Solar power could one day be stored in the ground beneath our feet, if an “adventurous” new project to create a ‘soil battery’ succeeds.

The design – which uses earth’s teeming microbial life to transfer energy – is one of dozens of bright ideas that has just got a major funding boost from the UK government.

As with sand and water batteries, a plentiful natural resource is being called on by researchers at Cardiff University to help solve the problem of renewable energy storage.

UK Research and Innovation is investing £15 million (€16.9 million) in the nascent technology, along with 67 other projects that it recognises are ‘high risk’, but have a “potentially transformative impact”.

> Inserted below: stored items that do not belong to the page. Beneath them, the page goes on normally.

(* ===== verification/KVSizing.v ===== *)
(** * Properties of KV cache sizing

    The search for the longest context that fits, the division of the memory of
    a worker into blocks, and the check that one request of maximal length
    fits. *)

From S2P Require Import Prelude MathUtils PyDict Request BlockHash KVMetrics FreeQueue BlockPool.
From S2P Require Import SingleTypeManager Coordinator KVSpec KVGroups.

Local Open Scope Z_scope.

(** ** Extrema *)

Lemma fold_max_spec (l : list Z) x :
  x ≤ fold_left Z.max l x ∧ (∀ y, y ∈ l → y ≤ fold_left Z.max l x) ∧ fold_left Z.max l x ∈ x :: l.
Proof.
  revert x. induction l as [|z l IH]; cbn; intros x.
  { split; [lia|]. split; [by intros y ?%not_elem_of_nil|by left]. }
  destruct (IH (Z.max x z)) as (H1 & H2 & H3). split; [lia|]. split.
  - intros y [->|Hy]%elem_of_cons; [lia|auto].
  - apply elem_of_cons in H3 as [->|H3]; [|by do 2 right].
    destruct (Z.max_spec x z) as [[_ ->]|[_ ->]]; [right; by left|by left].
Qed.

Lemma max_of_spec l m : max_of l = Ok m → m ∈ l ∧ ∀ y, y ∈ l → y ≤ m.
Proof.
  destruct l as [|x l]; [done|]. intros [= <-]. destruct (fold_max_spec l x) as (H1 & H2 & H3).
  split; [done|]. intros y [->|Hy]%elem_of_cons; [lia|auto].
Qed.
Lemma max_of_total l : l ≠ [] → ∃ m, max_of l = Ok m.
Proof. destruct l; [done|]. cbn. eauto. Qed.

Lemma fold_min_spec (l : list Z) x :
  fold_left Z.min l x ≤ x ∧ (∀ y, y ∈ l → fold_left Z.min l x ≤ y) ∧ fold_left Z.min l x ∈ x :: l.
Proof.
  revert x. induction l as [|z l IH]; cbn; intros x.
  { split; [lia|]. split; [by intros y ?%not_elem_of_nil|by left]. }
  destruct (IH (Z.min x z)) as (H1 & H2 & H3). split; [lia|]. split.
  - intros y [->|Hy]%elem_of_cons; [lia|auto].
  - apply elem_of_cons in H3 as [->|H3]; [|by do 2 right].
    destruct (Z.min_spec x z) as [[_ ->]|[_ ->]]; [by left|right; by left].
Qed.

Lemma min_of_spec l m : min_of l = Ok m → m ∈ l ∧ ∀ y, y ∈ l → m ≤ y.
Proof.
  destruct l as [|x l]; [done|]. intros [= <-]. destruct (fold_min_spec l x) as (H1 & H2 & H3).
  split; [done|]. intros y [->|Hy]%elem_of_cons; [lia|auto].
Qed.

Lemma max_of_nonneg l m : (∀ x, x ∈ l → 0 ≤ x) → max_of l = Ok m → 0 ≤ m.
Proof. intros H Hm. by apply H, (max_of_spec l m Hm). Qed.

Lemma max_of_mono l l' m : Forall2 Z.le l l' → max_of l = Ok m → ∃ m', max_of l' = Ok m' ∧ m ≤ m'.
Proof.
  intros HF Hm. destruct (max_of_spec _ _ Hm) as [Hin _]. apply list_elem_of_lookup in Hin as [i Hi].
  destruct (Forall2_lookup_l _ _ _ _ _ HF Hi) as (y & Hy & Hle).
  destruct (max_of_total l') as [m' Hm']; [by intros ->|]. exists m'. split; [done|].
  destruct (max_of_spec _ _ Hm') as [_ H]. specialize (H y (list_elem_of_lookup_2 _ _ _ Hy)). lia.
Qed.

Lemma sum_of_mono l l' : Forall2 Z.le l l' → sum_of l ≤ sum_of l'.
Proof. induction 1; cbn; [done|]. unfold sum_of in *. cbn. lia. Qed.
Lemma sum_of_app l l' : sum_of (l ++ l') = sum_of l + sum_of l'.
Proof. unfold sum_of. induction l as [|x l IH]; cbn in *; lia. Qed.
Lemma sum_of_nonneg l : (∀ x, x ∈ l → 0 ≤ x) → 0 ≤ sum_of l.
Proof.
  induction l as [|x l IH]; cbn; intros H; [done|]. unfold sum_of in *. cbn.
  pose proof (H x (list_elem_of_here x l)). assert (0 ≤ foldr Z.add 0 l); [|lia]. apply IH. intros. apply H. by right.
Qed.

Lemma div_Ok a b x : div_ a b = Ok x ↔ b ≠ 0 ∧ x = a / b.
Proof. unfold div_. destruct (Z.eqb_spec b 0); naive_solver. Qed.
Lemma cdiv_Ok a b x : cdiv_ a b = Ok x ↔ b ≠ 0 ∧ x = cdiv a b.
Proof. unfold cdiv_. destruct (Z.eqb_spec b 0); naive_solver. Qed.

(** ** Binary search *)

(** On a test that holds for short lengths only, the loop finds the longest
    one within as many iterations as the interval has bits. *)
Lemma search_loop_ok fits (P : Z → bool) limit fuel left right found :
  (∀ n, 1 ≤ n ≤ limit → fits n = Ok (P n)) →
  (∀ m n, 1 ≤ m ≤ n → n ≤ limit → P n = true → P m = true) →
  1 ≤ left ≤ found + 1 → 1 ≤ found ≤ limit → right ≤ limit → P found = true →
  (∀ n, right < n ≤ limit → P n = false) → right - left + 1 < 2 ^ Z.of_nat fuel →
  ∃ r, search_loop fuel fits left right found = Ok r ∧ 1 ≤ r ≤ limit ∧ P r = true ∧
    ∀ n, r < n ≤ limit → P n = false.
Proof.
  intros Hfits Hmono. revert left right found. induction fuel as [|fuel IH]; intros left right found Hl Hf Hr Hp Hout Hfuel; cbn [search_loop].
  - destruct (Z.leb_spec left right); [cbn in Hfuel; lia|]. exists found. split_and!; try done; try lia.
    intros n Hn. apply Hout. lia.
  - destruct (Z.leb_spec left right) as [Hle|Hgt].
    2:{ exists found. split_and!; try done; try lia. intros n Hn. apply Hout. lia. }
    set (mid := (left + right) / 2). assert (left ≤ mid ≤ right) as Hmid by (unfold mid; divlia).
    assert (2 * mid ≤ left + right ≤ 2 * mid + 1) as Hhalf by (unfold mid; divlia).
    rewrite Nat2Z.inj_succ, Z.pow_succ_r in Hfuel by lia.
    rewrite Hfits by lia. mrun. destruct (P mid) eqn:Em.
    + apply IH; try done; lia.
    + apply IH; try done; try lia. intros n Hn. destruct (decide (right < n)); [apply Hout; lia|].
      destruct (P n) eqn:En; [|done]. rewrite (Hmono mid n) in Em; [done|lia|lia|done].
Qed.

“The possible scale of that impact is really exciting,” lead researcher Dr Michael Harbottle tells Euronews Green. “To see something that’s really quite novel, possibly having a big impact is what’s driving us.”

He first got the idea from reading about a concrete battery which used a chemical process, and wondered whether a biochemical process might not have more to offer.

  1. How can soil store solar energy?

Harbottle’s field of research is, as yet, an abstract one. But he’s not the first person to realise the potential of soil in this way.

“There are plenty of examples of people effectively just putting soil into a jar, putting a couple of electrodes in and connecting them together,” he says.

Throwing solar energy into the mix requires something more elaborate. The plan is to send electricity from solar panels to buried electrodes, thereby stimulating certain bacteria in the soil.

“If you make energy available to microorganisms, they’ll use it in some way to survive,” explains Harbottle. “Just like providing food, if you provide electrical energy, there are organisms who can use that to perform electrosynthesis, where they synthesise [combine] carbon-based molecules from carbon dioxide.”

The bacteria convert the electrical energy into a chemical called acetate.Michael Harbottle/Getty Images

A bit like photosynthesis – whereby plants take in CO2 and transform it in their cells – but all happening below ground. Electric power, CO2, action: the “bugs”, as Harbottle calls them, get to work using the energy to reduce the carbon dioxide and make a more complex molecule called acetate.

This acetate, which he describes as being the same sort of molecule found in vinegar minus the acid, acts as a chemical store of energy. When needed, another circuit (known as a microbial fuel cell) is switched on, which activates a different set of bacteria to break down the acetate.

These feasting bugs release electrons which flow through the circuit, providing electricity on demand. Just another strange stage in sunlight’s 150 million kilometre journey to Earth.